Stored data:
━━━━━━━━━━━━━━━━

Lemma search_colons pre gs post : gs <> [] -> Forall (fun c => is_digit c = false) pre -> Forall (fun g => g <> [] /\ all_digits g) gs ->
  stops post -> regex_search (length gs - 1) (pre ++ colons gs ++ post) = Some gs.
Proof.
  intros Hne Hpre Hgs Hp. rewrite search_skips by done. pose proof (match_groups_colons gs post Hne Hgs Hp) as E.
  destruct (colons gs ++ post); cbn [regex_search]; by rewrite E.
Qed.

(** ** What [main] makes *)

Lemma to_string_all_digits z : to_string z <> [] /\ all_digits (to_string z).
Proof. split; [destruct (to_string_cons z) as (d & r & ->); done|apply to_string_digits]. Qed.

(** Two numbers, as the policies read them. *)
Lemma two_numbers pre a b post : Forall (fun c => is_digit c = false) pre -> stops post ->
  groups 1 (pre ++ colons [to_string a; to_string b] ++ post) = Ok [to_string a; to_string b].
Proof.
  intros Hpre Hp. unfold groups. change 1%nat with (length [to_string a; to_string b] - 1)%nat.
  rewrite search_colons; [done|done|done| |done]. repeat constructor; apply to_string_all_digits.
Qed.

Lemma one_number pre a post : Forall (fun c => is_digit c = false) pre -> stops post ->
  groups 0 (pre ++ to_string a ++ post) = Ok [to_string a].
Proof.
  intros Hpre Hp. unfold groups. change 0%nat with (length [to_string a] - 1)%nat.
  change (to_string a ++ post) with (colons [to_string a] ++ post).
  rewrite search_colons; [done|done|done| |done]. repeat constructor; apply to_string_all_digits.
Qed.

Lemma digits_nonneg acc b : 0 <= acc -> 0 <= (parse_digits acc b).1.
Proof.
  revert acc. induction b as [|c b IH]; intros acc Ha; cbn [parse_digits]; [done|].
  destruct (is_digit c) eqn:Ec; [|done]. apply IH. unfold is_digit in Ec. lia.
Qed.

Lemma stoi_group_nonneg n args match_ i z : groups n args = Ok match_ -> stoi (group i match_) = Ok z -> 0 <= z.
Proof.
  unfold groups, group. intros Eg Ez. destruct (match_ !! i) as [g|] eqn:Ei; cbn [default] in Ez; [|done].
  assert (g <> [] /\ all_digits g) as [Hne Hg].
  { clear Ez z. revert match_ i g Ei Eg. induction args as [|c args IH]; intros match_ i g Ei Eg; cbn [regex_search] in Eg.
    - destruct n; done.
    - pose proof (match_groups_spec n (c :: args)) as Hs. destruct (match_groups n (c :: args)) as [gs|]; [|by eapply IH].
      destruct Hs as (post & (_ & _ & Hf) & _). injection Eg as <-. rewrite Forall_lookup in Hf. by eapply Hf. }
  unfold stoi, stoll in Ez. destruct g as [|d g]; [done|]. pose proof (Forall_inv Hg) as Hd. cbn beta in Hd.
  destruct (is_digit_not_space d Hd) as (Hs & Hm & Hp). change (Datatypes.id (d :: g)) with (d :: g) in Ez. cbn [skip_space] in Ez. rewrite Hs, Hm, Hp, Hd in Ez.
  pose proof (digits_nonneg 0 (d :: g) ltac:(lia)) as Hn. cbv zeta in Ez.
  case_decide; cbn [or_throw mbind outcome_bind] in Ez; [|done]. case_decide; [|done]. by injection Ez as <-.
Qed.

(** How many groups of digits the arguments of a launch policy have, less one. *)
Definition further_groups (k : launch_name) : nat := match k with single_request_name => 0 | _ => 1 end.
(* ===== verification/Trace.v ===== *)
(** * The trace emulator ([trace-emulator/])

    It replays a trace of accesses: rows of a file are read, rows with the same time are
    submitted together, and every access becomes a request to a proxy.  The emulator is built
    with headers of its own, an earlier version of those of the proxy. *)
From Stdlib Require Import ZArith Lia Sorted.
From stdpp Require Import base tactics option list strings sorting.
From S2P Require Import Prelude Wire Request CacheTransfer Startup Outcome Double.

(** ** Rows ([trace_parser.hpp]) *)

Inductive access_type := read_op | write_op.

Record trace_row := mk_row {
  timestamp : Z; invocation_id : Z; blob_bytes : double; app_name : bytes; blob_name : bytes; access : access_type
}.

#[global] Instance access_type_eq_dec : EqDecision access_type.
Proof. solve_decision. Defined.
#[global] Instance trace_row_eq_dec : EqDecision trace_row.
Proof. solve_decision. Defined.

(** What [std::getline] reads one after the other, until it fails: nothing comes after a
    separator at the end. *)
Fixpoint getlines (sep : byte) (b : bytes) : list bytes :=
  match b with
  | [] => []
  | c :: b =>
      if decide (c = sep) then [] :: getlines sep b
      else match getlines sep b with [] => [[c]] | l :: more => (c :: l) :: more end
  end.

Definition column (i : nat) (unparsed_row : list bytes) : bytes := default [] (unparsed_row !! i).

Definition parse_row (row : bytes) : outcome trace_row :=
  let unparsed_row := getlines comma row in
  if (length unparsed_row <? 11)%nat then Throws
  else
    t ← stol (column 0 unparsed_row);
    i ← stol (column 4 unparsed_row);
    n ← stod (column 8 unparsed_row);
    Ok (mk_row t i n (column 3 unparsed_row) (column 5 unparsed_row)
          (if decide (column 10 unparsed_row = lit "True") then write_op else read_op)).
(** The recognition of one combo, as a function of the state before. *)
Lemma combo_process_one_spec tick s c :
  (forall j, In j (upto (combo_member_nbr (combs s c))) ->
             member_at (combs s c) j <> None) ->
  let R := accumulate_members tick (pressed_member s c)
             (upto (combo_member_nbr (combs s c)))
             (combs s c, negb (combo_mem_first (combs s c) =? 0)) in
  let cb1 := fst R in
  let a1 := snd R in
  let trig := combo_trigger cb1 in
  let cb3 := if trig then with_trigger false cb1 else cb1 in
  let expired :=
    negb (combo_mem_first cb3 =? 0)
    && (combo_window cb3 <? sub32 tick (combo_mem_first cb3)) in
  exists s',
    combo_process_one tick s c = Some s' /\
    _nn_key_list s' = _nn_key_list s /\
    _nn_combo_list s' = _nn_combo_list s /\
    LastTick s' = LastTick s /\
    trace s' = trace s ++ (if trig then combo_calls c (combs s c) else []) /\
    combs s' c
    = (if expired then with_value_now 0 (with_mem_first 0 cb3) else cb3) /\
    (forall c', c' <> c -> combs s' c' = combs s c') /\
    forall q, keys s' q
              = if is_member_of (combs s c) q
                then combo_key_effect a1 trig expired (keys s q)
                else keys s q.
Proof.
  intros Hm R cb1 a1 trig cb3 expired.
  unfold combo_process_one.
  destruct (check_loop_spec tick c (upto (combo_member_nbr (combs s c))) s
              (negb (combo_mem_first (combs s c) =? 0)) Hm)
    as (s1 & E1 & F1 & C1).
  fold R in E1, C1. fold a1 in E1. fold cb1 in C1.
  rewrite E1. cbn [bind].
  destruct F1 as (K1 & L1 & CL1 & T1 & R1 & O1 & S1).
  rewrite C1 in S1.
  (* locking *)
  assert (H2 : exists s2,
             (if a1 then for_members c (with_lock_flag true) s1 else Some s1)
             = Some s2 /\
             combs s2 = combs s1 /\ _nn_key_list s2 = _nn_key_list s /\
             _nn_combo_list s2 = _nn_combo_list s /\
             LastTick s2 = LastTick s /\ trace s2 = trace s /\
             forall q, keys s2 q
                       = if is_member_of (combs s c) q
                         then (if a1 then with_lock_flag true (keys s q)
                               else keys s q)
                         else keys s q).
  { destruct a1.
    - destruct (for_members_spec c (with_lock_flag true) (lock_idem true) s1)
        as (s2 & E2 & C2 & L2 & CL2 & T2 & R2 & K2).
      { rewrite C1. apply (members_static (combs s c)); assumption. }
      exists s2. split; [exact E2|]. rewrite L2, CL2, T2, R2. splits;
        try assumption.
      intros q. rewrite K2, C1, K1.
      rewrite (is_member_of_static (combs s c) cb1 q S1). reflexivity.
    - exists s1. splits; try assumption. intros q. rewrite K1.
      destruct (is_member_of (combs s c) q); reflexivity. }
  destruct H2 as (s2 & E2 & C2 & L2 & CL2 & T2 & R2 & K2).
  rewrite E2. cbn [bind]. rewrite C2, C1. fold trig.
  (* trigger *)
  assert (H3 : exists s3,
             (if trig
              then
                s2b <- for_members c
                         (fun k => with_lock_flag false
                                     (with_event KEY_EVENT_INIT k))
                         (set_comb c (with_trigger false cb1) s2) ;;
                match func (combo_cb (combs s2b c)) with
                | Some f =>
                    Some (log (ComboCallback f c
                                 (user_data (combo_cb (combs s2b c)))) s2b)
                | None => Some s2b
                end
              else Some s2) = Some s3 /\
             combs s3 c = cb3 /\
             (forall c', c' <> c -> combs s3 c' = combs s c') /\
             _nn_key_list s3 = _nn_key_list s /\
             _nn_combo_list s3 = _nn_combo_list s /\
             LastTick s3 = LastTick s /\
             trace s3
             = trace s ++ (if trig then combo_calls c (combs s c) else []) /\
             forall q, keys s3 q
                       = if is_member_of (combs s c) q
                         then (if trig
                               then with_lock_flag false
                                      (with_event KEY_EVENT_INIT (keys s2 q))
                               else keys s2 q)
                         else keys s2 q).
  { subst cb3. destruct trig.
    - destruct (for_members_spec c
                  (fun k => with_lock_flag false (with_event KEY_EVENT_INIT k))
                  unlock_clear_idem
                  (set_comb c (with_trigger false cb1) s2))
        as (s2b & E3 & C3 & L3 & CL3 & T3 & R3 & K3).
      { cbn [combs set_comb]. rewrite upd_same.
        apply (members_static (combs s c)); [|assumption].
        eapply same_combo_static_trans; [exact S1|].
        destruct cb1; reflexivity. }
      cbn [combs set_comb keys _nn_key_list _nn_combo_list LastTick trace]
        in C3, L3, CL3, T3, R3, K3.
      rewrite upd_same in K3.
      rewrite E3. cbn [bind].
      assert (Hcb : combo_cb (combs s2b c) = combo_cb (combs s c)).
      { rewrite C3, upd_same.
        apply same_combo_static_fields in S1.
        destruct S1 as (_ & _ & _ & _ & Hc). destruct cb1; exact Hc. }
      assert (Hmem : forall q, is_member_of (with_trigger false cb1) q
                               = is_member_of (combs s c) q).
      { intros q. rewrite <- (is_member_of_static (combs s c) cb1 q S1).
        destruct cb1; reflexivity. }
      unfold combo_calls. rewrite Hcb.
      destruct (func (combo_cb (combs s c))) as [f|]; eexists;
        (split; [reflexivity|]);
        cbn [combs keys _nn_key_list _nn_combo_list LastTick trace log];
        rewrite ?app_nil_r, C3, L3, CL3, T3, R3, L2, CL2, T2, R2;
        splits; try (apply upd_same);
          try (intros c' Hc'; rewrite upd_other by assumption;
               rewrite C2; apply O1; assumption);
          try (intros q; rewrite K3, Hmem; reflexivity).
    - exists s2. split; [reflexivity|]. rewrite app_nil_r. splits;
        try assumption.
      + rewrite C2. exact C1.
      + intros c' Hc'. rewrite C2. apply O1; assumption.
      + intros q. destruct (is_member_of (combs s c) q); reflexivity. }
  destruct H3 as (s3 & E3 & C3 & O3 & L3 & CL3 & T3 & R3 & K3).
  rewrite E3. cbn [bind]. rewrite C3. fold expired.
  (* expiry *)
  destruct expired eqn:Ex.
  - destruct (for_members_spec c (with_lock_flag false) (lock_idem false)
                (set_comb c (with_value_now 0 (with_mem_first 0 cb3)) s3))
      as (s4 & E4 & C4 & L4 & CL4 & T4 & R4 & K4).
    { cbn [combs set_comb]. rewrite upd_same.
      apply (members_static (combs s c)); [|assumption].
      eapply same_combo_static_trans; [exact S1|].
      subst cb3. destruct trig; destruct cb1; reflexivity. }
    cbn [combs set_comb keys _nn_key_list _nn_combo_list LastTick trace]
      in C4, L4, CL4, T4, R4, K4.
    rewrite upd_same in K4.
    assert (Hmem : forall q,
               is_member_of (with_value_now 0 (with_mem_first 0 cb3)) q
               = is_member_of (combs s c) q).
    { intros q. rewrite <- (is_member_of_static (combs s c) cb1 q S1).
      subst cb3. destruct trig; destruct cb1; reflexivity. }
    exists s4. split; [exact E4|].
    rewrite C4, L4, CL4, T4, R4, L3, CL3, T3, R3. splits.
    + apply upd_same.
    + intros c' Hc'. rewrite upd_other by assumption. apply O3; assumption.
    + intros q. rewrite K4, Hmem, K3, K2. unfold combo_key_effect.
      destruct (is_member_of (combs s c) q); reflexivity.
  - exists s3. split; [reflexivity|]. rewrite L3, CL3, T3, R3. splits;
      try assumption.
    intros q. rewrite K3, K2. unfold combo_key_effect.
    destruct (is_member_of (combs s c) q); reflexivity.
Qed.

━━━━━━━━━━━━━━━━

Exercise objective >> The lines above that hold the word "upto" should be found and copied out.

Problem solution >>
  (forall j, In j (upto (combo_member_nbr (combs s c))) ->
             (upto (combo_member_nbr (combs s c)))
  destruct (check_loop_spec tick c (upto (combo_member_nbr (combs s c))) s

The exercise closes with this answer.